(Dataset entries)

▽

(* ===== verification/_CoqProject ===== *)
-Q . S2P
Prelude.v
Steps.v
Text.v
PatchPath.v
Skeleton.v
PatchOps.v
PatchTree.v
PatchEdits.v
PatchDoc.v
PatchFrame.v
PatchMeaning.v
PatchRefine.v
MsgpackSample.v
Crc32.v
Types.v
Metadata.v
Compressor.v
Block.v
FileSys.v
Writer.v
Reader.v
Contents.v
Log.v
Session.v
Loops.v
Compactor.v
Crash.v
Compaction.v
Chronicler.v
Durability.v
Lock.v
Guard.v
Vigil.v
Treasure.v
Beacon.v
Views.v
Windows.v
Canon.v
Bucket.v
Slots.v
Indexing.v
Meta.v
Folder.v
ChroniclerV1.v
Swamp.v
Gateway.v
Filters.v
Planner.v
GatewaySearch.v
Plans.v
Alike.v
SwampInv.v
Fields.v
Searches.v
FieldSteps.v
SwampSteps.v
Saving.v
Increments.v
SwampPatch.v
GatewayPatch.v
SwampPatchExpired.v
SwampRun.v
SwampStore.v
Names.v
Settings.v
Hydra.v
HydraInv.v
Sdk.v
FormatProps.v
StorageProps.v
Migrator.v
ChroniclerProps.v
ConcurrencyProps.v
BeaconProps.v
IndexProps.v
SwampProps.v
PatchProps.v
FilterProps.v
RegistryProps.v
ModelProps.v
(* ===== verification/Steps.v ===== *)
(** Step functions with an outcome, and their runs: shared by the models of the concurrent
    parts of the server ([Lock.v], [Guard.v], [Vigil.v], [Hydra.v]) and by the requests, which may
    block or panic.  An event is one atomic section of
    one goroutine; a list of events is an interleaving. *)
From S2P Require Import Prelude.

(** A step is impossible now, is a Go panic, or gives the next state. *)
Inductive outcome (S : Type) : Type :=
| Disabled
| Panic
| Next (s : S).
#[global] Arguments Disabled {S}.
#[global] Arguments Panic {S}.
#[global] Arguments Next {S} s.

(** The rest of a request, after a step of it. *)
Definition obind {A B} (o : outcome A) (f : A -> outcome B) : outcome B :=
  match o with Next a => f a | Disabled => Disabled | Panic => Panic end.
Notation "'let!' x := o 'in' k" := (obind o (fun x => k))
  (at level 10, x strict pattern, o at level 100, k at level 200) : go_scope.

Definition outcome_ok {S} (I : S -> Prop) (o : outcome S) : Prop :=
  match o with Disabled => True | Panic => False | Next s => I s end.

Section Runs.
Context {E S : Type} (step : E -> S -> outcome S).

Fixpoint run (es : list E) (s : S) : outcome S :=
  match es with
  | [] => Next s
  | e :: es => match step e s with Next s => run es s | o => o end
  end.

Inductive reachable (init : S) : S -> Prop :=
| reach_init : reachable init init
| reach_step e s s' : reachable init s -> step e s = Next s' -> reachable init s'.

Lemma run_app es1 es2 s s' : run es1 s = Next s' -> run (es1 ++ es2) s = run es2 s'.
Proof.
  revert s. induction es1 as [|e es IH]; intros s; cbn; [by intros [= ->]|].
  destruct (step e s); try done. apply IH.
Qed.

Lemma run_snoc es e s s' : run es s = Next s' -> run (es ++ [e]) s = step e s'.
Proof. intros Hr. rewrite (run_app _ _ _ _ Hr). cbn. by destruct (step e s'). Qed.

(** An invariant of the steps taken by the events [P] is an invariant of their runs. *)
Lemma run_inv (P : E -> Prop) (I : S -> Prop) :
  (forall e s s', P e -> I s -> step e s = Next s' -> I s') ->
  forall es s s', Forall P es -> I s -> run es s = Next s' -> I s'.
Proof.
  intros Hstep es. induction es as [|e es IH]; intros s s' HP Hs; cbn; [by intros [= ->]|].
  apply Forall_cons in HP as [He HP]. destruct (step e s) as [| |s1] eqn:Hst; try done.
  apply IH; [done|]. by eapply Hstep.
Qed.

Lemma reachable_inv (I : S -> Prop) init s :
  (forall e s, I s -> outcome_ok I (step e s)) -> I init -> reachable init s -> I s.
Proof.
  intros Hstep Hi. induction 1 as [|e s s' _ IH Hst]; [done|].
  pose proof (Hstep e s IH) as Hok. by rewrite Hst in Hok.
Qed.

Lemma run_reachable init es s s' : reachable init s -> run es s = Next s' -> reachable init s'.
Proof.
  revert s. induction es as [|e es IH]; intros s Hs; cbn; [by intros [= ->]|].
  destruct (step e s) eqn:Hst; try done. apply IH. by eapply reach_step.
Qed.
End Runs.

△

### Task prompt
From the entries above, extract each line containing "Definition".

### Answer for the task
Definition obind {A B} (o : outcome A) (f : A -> outcome B) : outcome B :=
Definition outcome_ok {S} (I : S -> Prop) (o : outcome S) : Prop :=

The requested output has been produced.